Entries taken from a collection
(** * Bambu-Lab-RFID-Library: the two maintenance scripts

    A shallow embedding of [scripts/gen_missing_key.py] and
    [scripts/gen_excel.py].

    Conventions of the embedding.
    - A Python [str] is a Rocq [string].  The scripts only compare, slice by
      suffix and test membership of characters in ASCII literals, so a
      character outside ASCII (several bytes here, one code point in Python)
      is treated the same on both sides: it is never a hexadecimal digit.
    - A [pathlib.Path] is the tuple of its [parts].
    - A tree of directories is a static skeleton (the scripts create no
      directory) together with a store that gives the listing of every
      directory; [open(..., 'wb')] updates the store.
    - What Python raises is an [exn] carried in a sum type; [try]/[except
      Exception] is a [match] on that sum. *)

From Stdlib Require Import Ascii String DecimalString.
From Stdlib.Strings Require Import Byte.
From stdpp Require Import gmap strings list fin_maps sorting.

Local Open Scope string_scope.
Local Open Scope nat_scope.
Local Open Scope list_scope.

(** ** Python built-ins used by both scripts *)

Module Py.

(** [c in s] for a one-character [c]. *)
Fixpoint char_in (c : ascii) (s : string) : bool :=
  match s with
  | EmptyString => false
  | String d s' => if Ascii.eqb c d then true else char_in c s'
  end.

(** [all(p(c) for c in s)] *)
Fixpoint all_chars (p : ascii → bool) (s : string) : bool :=
  match s with
  | EmptyString => true
  | String c s' => p c && all_chars p s'
  end.

(** [s.endswith(suffix)] *)
Definition endswith (s suffix : string) : bool :=
  let n := String.length s in
  let k := String.length suffix in
  (k <=? n)%nat && String.eqb (substring (n - k) k s) suffix.
Lemma renderTable_frame_witness :
  rowsConvert examplePatients [0; 1] = true ∧
  ∃ html st',
    renderTable [0; 1] examplePatients = Some (html, st') ∧
    ∀ i p, examplePatients !! i = Some p →
      ∃ p', st' !! i = Some p' ∧
        name p' = name p ∧ bmi p' = bmi p ∧ diet p' = diet p ∧
        exercise p' = exercise p ∧ general p' = general p ∧
        feedback p' = feedback p ∧ ai_explanation p' = ai_explanation p ∧
        (risks p' = risks p ∨ risks p = JArray []).
Proof.
  split; [reflexivity|].
  destruct (proj1 (renderTable_frame [0; 1] examplePatients) eq_refl)
    as (html & st' & Hrun).
  exists html, st'. split; [exact Hrun|].
  exact (proj2 (renderTable_frame [0; 1] examplePatients) html st' Hrun).
Defined.

(** ** Filters *)

Section FilterProperties.
Context `{JsRuntime}.

Lemma selectRows_lookup_Some bf ff (st : Store) r :
  r ∈ selectRows bf ff st → ∃ p, st !! r = Some p.
Proof.
  intros Hr. apply lookup_lt_is_Some.
  pose proof (selectRows_valid bf ff st) as Hvalid.
  rewrite Forall_forall in Hvalid. by apply Hvalid.
Qed.

Lemma drawCharts_status rows pg :
  statusDisplay (drawCharts rows pg) = statusDisplay pg ∧
  statusText (drawCharts rows pg) = statusText pg.
Proof.
  unfold drawCharts.
  destruct (negb (bmiCanvas pg) || negb (fbCanvas pg)); [done|].
  destruct (Nat.eqb (length rows) 0); done.
Qed.
End FilterProperties.

(** X6: whenever [applyFilters] completes, as it does on records in which
    no object occurs, its status banner tells whether the filters kept
    anything: with no row kept it shows the no-match message over the no-data
    table, with some row kept it is hidden and empty, whatever it showed
    before. *)
Theorem applyFilters_status_banner `{JsRuntime} (pg : Page) :
  (storeConverts (allPatients pg) = true → ∃ pg', applyFilters pg = Some pg') ∧
  (∀ pg', applyFilters pg = Some pg' →
     (selectRows (bmiFilter pg) (feedbackFilter pg) (allPatients pg) = [] →
        statusDisplay pg' = "block" ∧
        statusText pg' = "No patients match the selected filters." ∧
        patientsTable pg' = tpl "<p style=~color:#555;~>No data to display.</p>") ∧
     (selectRows (bmiFilter pg) (feedbackFilter pg) (allPatients pg) ≠ [] →
        statusDisplay pg' = "none" ∧ statusText pg' = "")).
Proof.
  unfold applyFilters. cbn [clearStatus set_status bmiFilter feedbackFilter allPatients].
  rewrite (renderTable_spec _ _ (selectRows_valid _ _ _)).
  split; [intros _; by eexists|].
  intros pg' [= <-].
  match goal with |- context [drawCharts ?rows ?pg0] =>
    destruct (drawCharts_status rows pg0) as (Hd & Ht);
    destruct (drawCharts_frame rows pg0) as (_ & Htab & _ & _);
    generalize dependent (drawCharts rows pg0)
  end.
  intros pg1 Hd Ht Htab. cbn in Hd, Ht, Htab.
  destruct (selectRows (bmiFilter pg) (feedbackFilter pg) (allPatients pg)) as [|r rows].
  - split; [|done]. intros _. cbn. by rewrite Htab.
  - split; [done|]. intros _. cbn. by rewrite Hd, Ht.
Qed.
(** ** Body height, continued *)

(** X15: [setLiftServoHeight] eases the servo to the angle
    [liftDegreeForHeight] gives, and when [LIFT_MIN_ANGLE] is not above
    [LIFT_MAX_ANGLE] a higher height percentage never gives a larger
    angle. *)
Theorem setLiftServoHeight_antitone `{lib : ServoEasingLib}
    (LIFT_MIN_ANGLE LIFT_MAX_ANGLE h1 h2 : Z) (aLiftServo : ServoEasing) :
  is_int LIFT_MIN_ANGLE -> is_int LIFT_MAX_ANGLE ->
  LIFT_MIN_ANGLE <= LIFT_MAX_ANGLE ->
  is_uint8 h1 -> is_uint8 h2 -> h1 <= h2 ->
  setLiftServoHeight LIFT_MIN_ANGLE LIFT_MAX_ANGLE aLiftServo h1
  = lib_easeTo (liftDegreeForHeight LIFT_MIN_ANGLE LIFT_MAX_ANGLE h1) aLiftServo
  /\ setLiftServoHeight LIFT_MIN_ANGLE LIFT_MAX_ANGLE aLiftServo h2
     = lib_easeTo (liftDegreeForHeight LIFT_MIN_ANGLE LIFT_MAX_ANGLE h2) aLiftServo
  /\ liftDegreeForHeight LIFT_MIN_ANGLE LIFT_MAX_ANGLE h2
     <= liftDegreeForHeight LIFT_MIN_ANGLE LIFT_MAX_ANGLE h1.
Proof.
  intros Hlo Hhi Hle H1 H2 H12.
  split; [unfold setLiftServoHeight, liftDegreeForHeight; reflexivity|].
  split; [unfold setLiftServoHeight, liftDegreeForHeight; reflexivity|].
  rewrite !liftDegreeForHeight_linear by assumption.
  unfold spec_lift_angle, is_uint8 in *.
  apply Z.add_le_mono_l. apply Z.quot_le_mono; [lia|].
  apply Z.mul_le_mono_nonpos_r; lia.
Qed.

Lemma is_uint8_50 : is_uint8 50.
Proof. unfold is_uint8. lia. Qed.

Lemma le_40_120 : 40 <= 120.
Proof. lia. Qed.

Lemma le_50_255 : 50 <= 255.
Proof. lia. Qed.

Lemma setLiftServoHeight_antitone_witness :
  liftDegreeForHeight 40 120 255 <= liftDegreeForHeight 40 120 50.
Proof.
  exact (proj2 (proj2 (@setLiftServoHeight_antitone specLib 40 120 50 255
                         (servoAt 6 90) is_int_40 is_int_120 le_40_120
                         is_uint8_50 is_uint8_255 le_50_255))).
Defined.

(** ** Easing types and direct writes *)

Ltac split_servos sv i :=
  do 8 (destruct sv as [|? sv];
        [do 8 (destruct i as [|i]; [reflexivity|]); reflexivity|]);
  do 8 (destruct i as [|i]; [reflexivity|]);
  simpl; destruct (sv !! i); reflexivity.

Lemma setEasingTypeToLinear_servos (w : World) (i : nat) :
  sServoArray (setEasingTypeToLinear w) !! i
  = (fun s => if (i <? 8)%nat then setEasingType EASE_LINEAR s else s)
      <$> sServoArray w !! i.
Proof.
  unfold setEasingTypeToLinear.
  change (seqZ 0 NUMBER_OF_SERVOS) with [0; 1; 2; 3; 4; 5; 6; 7].
  destruct w as [sv buf tr sp st pe tc so]. simpl.
  split_servos sv i.
Qed.

Lemma setEasingTypeForMoving_run (n : nat) (w : World) :
  exists w',
    setEasingTypeForMoving (5 + n) w = Some w'
    /\ (forall i : nat,
           sServoArray w' !! i
           = (fun s => if (i <? 8)%nat
                       then setEasingType (if Nat.even i then EASE_LINEAR
                                           else EASE_QUADRATIC_BOUNCING) s
                       else s)
               <$> sServoArray w !! i)
    /\ sServoNextPositionArray w' = sServoNextPositionArray w
    /\ sServoTrimAngles w' = sServoTrimAngles w
    /\ trace w' = trace w.
Proof.
  eexists. split; [reflexivity|]. split; [|repeat split].
  intros i. destruct w as [sv buf tr sp st pe tc so]. simpl.
  split_servos sv i.
Qed.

### What the exercise asks
Take the lines above from the first through the one containing "- A tree of" and reproduce them exactly; include nothing else.

### Answer space
(** * Bambu-Lab-RFID-Library: the two maintenance scripts

    A shallow embedding of [scripts/gen_missing_key.py] and
    [scripts/gen_excel.py].

    Conventions of the embedding.
    - A Python [str] is a Rocq [string].  The scripts only compare, slice by
      suffix and test membership of characters in ASCII literals, so a
      character outside ASCII (several bytes here, one code point in Python)
      is treated the same on both sides: it is never a hexadecimal digit.
    - A [pathlib.Path] is the tuple of its [parts].
    - A tree of directories is a static skeleton (the scripts create no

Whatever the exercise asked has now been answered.